- Aim of the task -
Reproduce, without any change, the span of lines from the opening of the records below to the line containing "destruct (Hbk i", inclusive.

*** Opening Records supplied ***

Lemma get_or_create_spec st p i parent flags :
  vmm_wf st -> path_ok (p ++ [i]) -> table_at (phys st) (current_cr3 st) p = Some parent ->
  (lower (p ++ [i]) -> has_flag flags PAGE_USER = true) ->
  exists r st', get_or_create_table (pa_to_va parent) i flags st = Some (r, st') /\ grows flags st st' /\
    (r = 0 /\ exhausted 0 (segs_of st') \/
     exists t, r = pa_to_va t /\ r <> 0 /\ table_at (phys st') (current_cr3 st') (p ++ [i]) = Some t).
Proof.
  intros Hwf Hp Hpar Hfl. pose proof (path_ok_prefix _ _ Hp) as Hpp.
  assert (Hi : idx_ok i) by apply (idxs_last p i), Hp.
  pose proof (vw_tables _ Hwf) as Ht. destruct (tw_frame _ _ _ Ht p parent Hpp Hpar) as [Hfr Hbk].
  destruct (Hbk i Hi) as [e He]. unfold get_or_create_table.
  rewrite (bind_run _ _ _ _ _ (load_entry st parent i e Hfr ltac:(apply Hi) He)).
  assert (Hnz : forall t, frame t -> pa_to_va t <> 0).
  { intros t [_ Hr]. rewrite pa_to_va_frame by done. unfold DIRECT_MAP. lia. }
  destruct (has_flag e PAGE_PRESENT) eqn:Hpr.
  - eexists _, st. split; [done|]. split; [by apply grows_refl|]. right.
    assert (Hta : table_at (phys st) (current_cr3 st) (p ++ [i]) = Some (Z.land e PAGE_ADDR_MASK)).
    { rewrite table_at_snoc. unfold entry_at. rewrite Hpar. cbn [mbind option_bind]. rewrite He.
      cbn [mbind option_bind]. by rewrite Hpr. }
    eexists. split; [done|]. split; [|done]. apply Hnz, (tw_frame _ _ _ Ht _ _ Hp Hta).
  - destruct (pmm_page_spec st Hwf) as (b & pm & Ha & Hseg & Hcnt & Hown & Hcase).
    rewrite (bind_run _ _ _ _ _ Ha). pose proof (grows_alloc flags st pm Hwf Hseg Hcnt Hown) as Hg.
    destruct Hcase as [[-> Hx]|(Hb0 & Hbo & Hbf)].
    { cbn [Z.eqb]. eexists 0, _. split; [done|]. split; [done|]. by left. }
    rewrite (proj2 (Z.eqb_neq b 0)) by done. set (st1 := st <| pmm := pm |>) in *.
    destruct (vw_ram _ Hwf b Hbo) as [Hbfr Hbbk].
    destruct (clear_page_spec st1 b Hbfr Hbbk) as (s & Hrun & Hcl). rewrite (bind_run _ _ _ _ _ Hrun).
    assert (Hpar1 : table_at (phys st1) (current_cr3 st1) p = Some parent) by done.
    destruct (grows_install st1 s p i parent b flags (gr_wf _ _ _ Hg)) as [Hg2 Hnew]; try done.
    { intros x Hx. by apply Hbf. }
    { intros q Hq Hqb. cbn in Hqb. pose proof (tw_used _ _ _ Ht q b b Hq Hqb ltac:(lia)).
      destruct (Hbf b ltac:(lia)). lia. }
    { intros e' He'. unfold entry_at in He'. rewrite Hpar1 in He'. cbn [mbind option_bind] in He'.
      cbn in He'. by simplify_eq. }
    assert (Hs : is_Some (phys s !! (parent + 8 * i))).
    { destruct Hcl as (mem & -> & _ & _ & Hin). by apply Hin, Hbk. }
    assert (Hi0 : 0 <= i) by apply Hi.
    rewrite (bind_run _ _ _ _ _ (store_entry s parent i _ Hfr Hi0 Hs)).
    rewrite (bind_run _ _ _ _ _ (load_entry _ parent i (table_entry b flags) Hfr Hi0 (lookup_insert_eq _ _ _))).
    destruct Hbfr as [Hal Hrg]. destruct (table_entry_spec b flags Hal ltac:(lia)) as (-> & _).
    eexists _, _. split; [done|]. split; [by eapply grows_trans|]. right. exists b.
    split; [done|]. split; [by apply Hnz|].
    assert (Hcr : current_cr3 (set_word s (parent + 8 * i) (table_entry b flags)) = current_cr3 st1).
    { by destruct Hcl as (mem & -> & _). }
    rewrite Hcr. exact Hnew.
Qed.
Lemma rm_status c t : c ∈ chunks regs -> c <> a -> tags h !! c = Some t -> chunk_status live held fl c t ->
  exists t', tags h' !! c = Some t' /\ chunk_status live (a :: held) (<[i := l1 ++ l2]> fl) c t'.
Proof.
  intros Hc Hca Ht Hst. assert (Hil : (i < length fl)%nat) by by eapply lookup_lt_Some.
  destruct (decide (c ∈ l1 ++ a :: l2)) as [Hci|Hci].
  - assert (Ed : data <$> tags h' !! c = data <$> tags h !! c) by apply unlinked_data. rewrite Ht in Ed.
    apply fmap_Some in Ed as (t' & Ht' & _). exists t'. split; [done|].
    destruct (ck_free _ _ _ _ _ (hi_chunks _ _ _ _ _ Hinv) i _ c Hi Hci) as (_ & Hn & H8).
    apply (status_free _ _ _ _ _ i (l1 ++ l2)); [by apply not_elem_of_cons|by apply list_lookup_insert_eq| |done].
    apply elem_of_app. apply elem_of_app in Hci as [?|[->|?]%elem_of_cons]; [by left|done|by right].
  - exists t. rewrite rm_same by (done || by eapply chunk_addr, Hc; apply Hinv). split; [done|].
    destruct Hst as [Hn Hidc Hlo Hlv Hs0 Hs1|j xs Hn Hj Hcj Hj8|Hh1 Hlo].
    + apply status_live; try done. by apply not_elem_of_cons.
    + apply (status_free _ _ _ _ _ j xs); try done; [by apply not_elem_of_cons|].
      rewrite list_lookup_insert_ne; [done|]. intros ->. rewrite Hi in Hj. by injection Hj as <-.
    + apply status_held; [by right | done].
Qed.

Lemma rm_free j xs c : <[i := l1 ++ l2]> fl !! j = Some xs -> c ∈ xs ->
  c ∈ chunks regs /\ (c ∉ a :: held) /\ (8 <= j)%nat.
Proof.
  intros Hj Hc. destruct rm_nodup as (Ha1 & Ha2 & _). destruct (decide (j = i)) as [->|Hne].
  - rewrite list_lookup_insert_eq in Hj by by eapply lookup_lt_Some. injection Hj as <-.
    destruct (ck_free _ _ _ _ _ (hi_chunks _ _ _ _ _ Hinv) i _ c Hi) as (? & ? & ?).
    { apply elem_of_app. apply elem_of_app in Hc as [?|?]; [by left | right; by right]. }
    split_and!; try done. apply not_elem_of_cons. split; [|done]. intros ->. by apply elem_of_app in Hc as [Hc|Hc].
  - rewrite list_lookup_insert_ne in Hj by done.
    destruct (ck_free _ _ _ _ _ (hi_chunks _ _ _ _ _ Hinv) j xs c Hj Hc) as (? & ? & ?).
    split_and!; try done. apply not_elem_of_cons. split; [|done]. intros ->.
    by apply (rm_other j xs a Hj Hc Hne rm_a).
Qed.

Lemma rm_chunks : chunks_ok (tags h') live (a :: held) regs (<[i := l1 ++ l2]> fl).
Proof.
  pose proof (hi_chunks _ _ _ _ _ Hinv) as Hck. destruct (rm_member a rm_a) as (Hac & _ & _ & _). constructor.
  - intros c Hc. destruct (ck_status _ _ _ _ _ Hck c Hc) as (t & Ht & Hm & Hst).
    assert (Hs : exists t', tags h' !! c = Some t' /\ chunk_status live (a :: held) (<[i := l1 ++ l2]> fl) c t').
    { destruct (decide (c = a)) as [->|Hca]; [|by eapply rm_status].
      destruct rm_at as (t' & Ht' & _ & Hl). exists t'. split; [done|]. apply status_held; [left|done]. }
    destruct Hs as (t' & Ht' & Hst'). exists t'. split; [done|]. split; [|done].
    assert (Ed : data <$> tags h' !! c = data <$> tags h !! c) by apply unlinked_data.
    rewrite Ht, Ht' in Ed. cbn in Ed. unfold data in Ed. congruence.
  - exact rm_free.
  - intros c [->|Hc]%elem_of_cons; [done | by eapply ck_held].
  - intros p s Hp. destruct (ck_live _ _ _ _ _ Hck p s Hp) as (Hc & Hnh & tp & Htp & Eidx & Esz).
    assert (Hpn : p - TAG ∉ l1 ++ a :: l2).
    { intros Hin'. destruct (rm_member _ Hin') as (_ & _ & _ & tp' & Htp' & E'). simplify_eq. lia. }
    split_and!; [done| |].
    + apply not_elem_of_cons. split; [|done]. intros E. apply Hpn. rewrite E. apply rm_a.
    + exists tp. rewrite rm_same; [done|done|by eapply chunk_addr, Hc; apply Hinv].
  - apply Hck.
Qed.

Lemma remove_tag_spec : exists h'', remove_tag a h = Some (tt, h'') /\ same_rest h h'' /\
  (exists t, tags h'' !! a = Some t /\ index t = -1) /\
  heap_inv live (a :: held) h'' regs (<[i := l1 ++ l2]> fl).
Proof.
  exists h'. split; [apply rm_run|].
  assert (Hdata : forall c, data <$> tags h' !! c = data <$> tags h !! c) by apply unlinked_data.
  split; [done|]. split; [destruct rm_at as (t & ? & ? & _); by exists t|]. pose proof Hinv as [Hti Hgv Hli Hhl Hcl Hck Hin].
  constructor; try done.
  - eapply tiles_ext; [|done]. intros b _. specialize (Hdata b). destruct (tags h' !! b), (tags h !! b); try done.
    cbn in *. unfold data in Hdata. congruence.
  - apply rm_lists.
  - cbn. unfold heads'. destruct (_ =? _); [by rewrite length_insert | done].
  - apply rm_chunks.
Qed.
End Remove.

(** ** Putting a chunk into a list *)

Definition linked (T : store) (a i head : Z) : store :=
  let T := upd T a (fun t => t <| index := i |>) in
  if head =? 0 then T
  else upd (upd T head (fun t => t <| prev := a |>)) a (fun t => t <| next := head |>).

Lemma linked_data T a i head c : data <$> linked T a i head !! c = data <$> T !! c.
Proof. unfold linked. destruct (head =? 0); by rewrite !upd_same. Qed.

Lemma linked_ne T a i head c : c <> a -> c <> head -> linked T a i head !! c = T !! c.
Proof. intros Ha Hh. unfold linked. destruct (head =? 0); by rewrite !upd_ne. Qed.

Lemma linked_dll T a i xs t :
  a <> 0 -> a ∉ xs -> NoDup xs -> 0 ∉ xs -> T !! a = Some t -> loose t -> dll T i 0 xs 0 ->
  dll (linked T a i (first 0 xs)) i 0 (a :: xs) 0.
Proof.
  intros Ha0 Ha Hnd Hz Ht [Hn Hp] Hd. cbn [dll]. unfold linked.
  assert (Hu : dll (upd T a (fun t => t <| index := i |>)) i 0 xs 0).
  { eapply dll_ext; [|exact Hd]. intros b Hb. rewrite upd_ne; [done|]. by intros ->. }
  assert (Hta : upd T a (fun t => t <| index := i |>) !! a = Some (t <| index := i |>)) by by apply upd_eq.
  destruct xs as [|x xs]; cbn [first].
  - rewrite Z.eqb_refl. eexists. split; [exact Hta|]. done.
  - assert (Hx0 : x <> 0) by (intros ->; apply Hz; left). rewrite (proj2 (Z.eqb_neq x 0)) by done.
    assert (Hxa : x <> a) by (intros ->; apply Ha; left).
    pose proof (dll_set_prev _ i 0 a _ _ Hnd Hz Hu) as Hs. cbn [first] in Hs. rewrite decide_False in Hs by done.
    eexists. split; [apply upd_eq; [done | by rewrite upd_ne]|]. split_and!; try done.
    eapply dll_ext; [|exact Hs]. intros b Hb. rewrite upd_ne; [done|]. by intros ->.
Qed.

Lemma insert_run h a i x t :
  addr_ok a -> tags h !! a = Some t -> l_freePages h !! i = Some x -> x <> a ->
  (x = 0 \/ addr_ok x /\ exists t, tags h !! x = Some t) ->
  insert_tag a (Z.of_nat i) h
  = Some (tt, (with_tags h (linked (tags h) a (Z.of_nat i) x)) <| l_freePages := <[i := a]> (l_freePages h) |>).
Proof.
  intros Ha Ht Hx Hne Hx0. unfold insert_tag. rewrite (proj2 (Z.ltb_ge _ 0)) by lia.
  rewrite (bind_run _ _ h h (Z.of_nat i)) by done.
  rewrite (bind_run _ _ _ _ _ (update_tag_run h a _ t Ha Ht)). set (h1 := with_tags h _).
  rewrite (bind_run _ _ _ _ _ (free_head_run h1 i x Hx)).
  rewrite (bind_run _ _ h1 (with_tags h (linked (tags h) a (Z.of_nat i) x)) tt).
  { unfold h1. by erewrite set_free_head_run. }
  unfold linked, truthy. destruct (Z.eqb_spec x 0) as [->|Hx1]; [done|]. cbn [negb].
  destruct Hx0 as [?|[Hxo (tx & Htx)]]; [done|].
  assert (Htx1 : tags h1 !! x = Some tx) by (cbn; by rewrite upd_ne).
  rewrite (bind_run _ _ _ _ _ (update_tag_run h1 x _ tx Hxo Htx1)).
  rewrite (update_tag_run _ a _ (t <| index := Z.of_nat i |>)); [done|done|].
  cbn. rewrite upd_ne by done. apply upd_eq; [unfold addr_ok in Ha; lia | done].
Qed.

Section Insert.
Context (live : list (Z * Z)) (held : list Z) (h : heap P) (regs : list region) (fl : list (list Z)).
Context (a : Z) (i : nat) (xs : list Z).
Hypothesis Hinv : heap_inv live (a :: held) h regs fl.
Hypothesis Ha : a ∉ held.
Hypothesis Hi : fl !! i = Some xs.
Hypothesis Hi8 : (8 <= i)%nat.
Let h' := (with_tags h (linked (tags h) a (Z.of_nat i) (first 0 xs))) <| l_freePages := <[i := a]> (l_freePages h) |>.

Lemma in_member j ys b : fl !! j = Some ys -> b ∈ ys ->
  addr_ok b /\ b <> a /\ (b ∉ held) /\ exists tb, tags h !! b = Some tb /\ index tb = Z.of_nat j.
Proof.
  intros Hj Hb. destruct (ck_free _ _ _ _ _ (hi_chunks _ _ _ _ _ Hinv) j ys b Hj Hb) as (Hbc & Hbh & _).
  split; [eapply chunk_addr, Hbc; apply Hinv|]. split; [intros ->; apply Hbh; left|].
  split; [intros ?; apply Hbh; by right|].
  destruct (li_list _ _ _ (hi_lists _ _ _ _ _ Hinv) j ys Hj) as (_ & Hdj & _). by eapply dll_lookup.
Qed.

Lemma in_a : a ∈ chunks regs /\ addr_ok a /\ exists t, tags h !! a = Some t /\ loose t.
Proof.
  pose proof (hi_chunks _ _ _ _ _ Hinv) as Hck.
  assert (Hac : a ∈ chunks regs) by (apply (ck_held _ _ _ _ _ Hck); left). split; [done|].
  split; [eapply chunk_addr, Hac; apply Hinv|]. destruct (ck_status _ _ _ _ _ Hck a Hac) as (t & Ht & _ & Hst).
  exists t. split; [done|]. destruct Hst as [Hn _ _ _ _ _|j ys Hn _ _ _|_ Hlo]; [exfalso; apply Hn; left..|done].
Qed.

Lemma in_head : (first 0 xs = 0 \/ first 0 xs ∈ xs) /\ first 0 xs <> a /\ (a ∉ xs) /\ (0 ∉ xs).
Proof.
  destruct in_a as (_ & Hao & _).
  assert (Hx0 : first 0 xs = 0 \/ first 0 xs ∈ xs) by (destruct xs; [by left | right; left]).
  assert (Hza : a ∉ xs) by (intros Hx; by destruct (in_member i xs a Hi Hx) as (_ & ? & _)).
  split_and!; [done| |done|].
  - intros E. destruct Hx0 as [E0|E0]; [unfold addr_ok in Hao; lia | by rewrite E in E0].
  - intros Hx. destruct (in_member i xs 0 Hi Hx) as [H0 _]. unfold addr_ok in H0. lia.
Qed.
Definition new_pages (size : Z) : Z :=
  let usage := size + TAG in
  let pages := usage / l_pageSize + (if usage mod l_pageSize =? 0 then 0 else 1) in
  if pages <? l_pageCount then l_pageCount else pages.

Lemma new_pages_range size : 0 <= size < 2 ^ 31 ->
  16 <= new_pages size < 2 ^ 20 /\ size + TAG <= 4096 * new_pages size.
Proof.
  intros Hs. unfold new_pages, l_pageSize, l_pageCount. pose proof (Z.div_mod (size + TAG) 4096).
  pose proof (Z.mod_pos_bound (size + TAG) 4096). unfold TAG in *. cbv zeta.
  destruct (Z.eqb_spec ((size + 48) mod 4096) 0); case_if; lia.
Qed.

Lemma allocate_new_tag_spec live h regs fl size :
  inv live [] h regs fl -> 0 <= size < 2 ^ 31 ->
  exists a h', allocate_new_tag size h = Some (a, h') /\
    (a = 0 /\ liballoc_alloc (new_pages size) (source h) = Some (0, source h') /\ inv live [] h' regs fl \/
     a <> 0 /\ exists regs' t, inv live [a] h' regs' fl /\ tags h' !! a = Some t /\ index t = -1 /\ TAG + size <= real_size t).
Proof.
  intros Hinv Hs. destruct (new_pages_range size Hs) as [Hp Hu]. unfold allocate_new_tag. cbv zeta.
  rewrite (u32_small size) by lia. rewrite (u32_small (size + TAG)) by (unfold TAG; lia). fold (new_pages size).
  set (k := new_pages size) in *. destruct (alloc_law k (source h)) as (a & s' & Hal & Hcase); [lia|].
  unfold source_alloc. erewrite bind_run; [|rewrite Hal; reflexivity].
  destruct Hcase as [[-> Hg]|(Ha & Hae & Hg & Hap)].
  - exists 0, (h <| source := s' |>). split; [done|left]. split; [done|]. split; [done|].
    destruct Hinv as [? Hgv ? ? ? ? ?]. constructor; try done. cbn. by rewrite Hg.
  - rewrite (proj2 (Z.eqb_neq a 0)) by lia. rewrite (u32_small (k * l_pageSize)) by (unfold l_pageSize; lia).
    set (t := BoundaryTag LIBALLOC_MAGIC size (k * l_pageSize) (-1) 0 0 0 0).
    exists a. eexists. split.
    { erewrite bind_run; [reflexivity|]. unfold set_tag. rewrite (proj2 (Z.eqb_neq a 0)) by lia.
      by rewrite addr_pa by (unfold addr_ok; lia). }
    right. split; [lia|]. exists ((a, 4096 * k, [a]) :: regs), t. pose proof (hi_given _ _ _ _ _ Hinv) as Hgv.
    destruct (new_region live [] h regs fl a (4096 * k) t Hinv) with (s' := s') as [_ Hinv']; try lia.
    + rewrite Z.mul_comm. apply Z.mod_mul. lia.
    + by rewrite Hgv.
    + by rewrite map_cons, Hgv, Hg.
    + unfold t. cbn. f_equal. unfold l_pageSize. lia.
    + split; [exact Hinv'|]. split; [cbn; apply lookup_insert_eq|]. split; [done|]. cbn. unfold l_pageSize. lia.
Qed.

(** The free chunk that is taken, or the new region. *)
Lemma take_spec live h regs fl size tag idx i xs :
  inv live [] h regs fl -> 0 <= size < 2 ^ 31 -> 8 <= idx <= 31 -> fl !! i = Some xs ->
  tag = 0 \/ tag ∈ xs /\ (exists t, tags h !! tag = Some t /\ u64 (size + TAG) <= u64 (real_size t - TAG)) ->
  exists a h', (if tag =? 0 then allocate_new_tag size
     else
       _ ← remove_tag tag;
       t ← tag_at tag;
       _ ← (if (split_left t =? 0) && (split_right t =? 0)
            then c ← complete_count idx; set_complete_count idx (c - 1) else mret tt);
       mret tag) h = Some (a, h') /\
    (a = 0 /\ liballoc_alloc (new_pages size) (source h) = Some (0, source h') /\ inv live [] h' regs fl \/
     a <> 0 /\ exists regs' fl' t, inv live [a] h' regs' fl' /\ tags h' !! a = Some t /\ index t = -1 /\ TAG + size <= real_size t).
Proof.
  intros Hinv Hs Hidx Hi [->|[Hin (t & Ht & Hfit)]].
  { destruct (allocate_new_tag_spec live h regs fl size Hinv Hs) as (a & h' & Hrun & Hcase). exists a, h'.
    split; [done|]. destruct Hcase as [?|[? (regs' & t & ?)]]; [by left|right]. split; [done|]. by exists regs', fl, t. }
  destruct (ck_free _ _ _ _ _ (hi_chunks _ _ _ _ _ Hinv) i xs tag Hi Hin) as (Hc & _ & _).
  apply list_elem_of_split in Hin as (f1 & f2 & ->).
  destruct (remove_tag_spec _ _ _ _ _ _ _ _ _ Hinv Hi) as (h1 & Hrm & (_ & Hcnt & _ & Hdata) & (t1 & Ht1 & Hi1) & Hinv1).
  destruct (held_tag _ _ _ _ _ tag Hinv1 ltac:(left)) as (_ & Hao & t2 & Ht2 & _ & _ & Hs0 & Hs1).
  rewrite Ht1 in Ht2. injection Ht2 as <-.
  assert (Hrs : real_size t1 = real_size t).
  { specialize (Hdata tag). rewrite Ht, Ht1 in Hdata. cbn in Hdata. unfold data, geom in Hdata. congruence. }
  assert (Hbig : TAG + size <= real_size t1).
  { rewrite Hrs in *. unfold addr_ok, TAG in *. rewrite !u64_small in Hfit by lia. lia. }
  rewrite (proj2 (Z.eqb_neq tag 0)) by (unfold addr_ok in Hao; lia).
  rewrite (bind_run _ _ _ _ _ Hrm), (bind_run _ _ _ _ _ (tag_at_run h1 tag t1 Hao Ht1)).
  assert (Hne : tag <> 0) by (unfold addr_ok in Hao; lia).
  destruct ((split_left t1 =? 0) && (split_right t1 =? 0)).
  - destruct (count_run h1 idx (hi_complete _ _ _ _ _ Hinv1) Hidx) as (c & Hcc & Hsc).
    eexists tag, _. split; [erewrite bind_run; [reflexivity|]; by rewrite (bind_run _ _ _ _ _ Hcc), Hsc|].
    right. split; [done|]. eexists _, _, t1. split; [apply set_counts; [|exact Hinv1]; rewrite length_insert; apply Hinv1|done].
  - exists tag, h1. split; [done|]. right. split; [done|]. by eexists _, _, t1.
Qed.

*** Closing Records supplied ***

- Output -
Lemma get_or_create_spec st p i parent flags :
  vmm_wf st -> path_ok (p ++ [i]) -> table_at (phys st) (current_cr3 st) p = Some parent ->
  (lower (p ++ [i]) -> has_flag flags PAGE_USER = true) ->
  exists r st', get_or_create_table (pa_to_va parent) i flags st = Some (r, st') /\ grows flags st st' /\
    (r = 0 /\ exhausted 0 (segs_of st') \/
     exists t, r = pa_to_va t /\ r <> 0 /\ table_at (phys st') (current_cr3 st') (p ++ [i]) = Some t).
Proof.
  intros Hwf Hp Hpar Hfl. pose proof (path_ok_prefix _ _ Hp) as Hpp.
  assert (Hi : idx_ok i) by apply (idxs_last p i), Hp.
  pose proof (vw_tables _ Hwf) as Ht. destruct (tw_frame _ _ _ Ht p parent Hpp Hpar) as [Hfr Hbk].
  destruct (Hbk i Hi) as [e He]. unfold get_or_create_table.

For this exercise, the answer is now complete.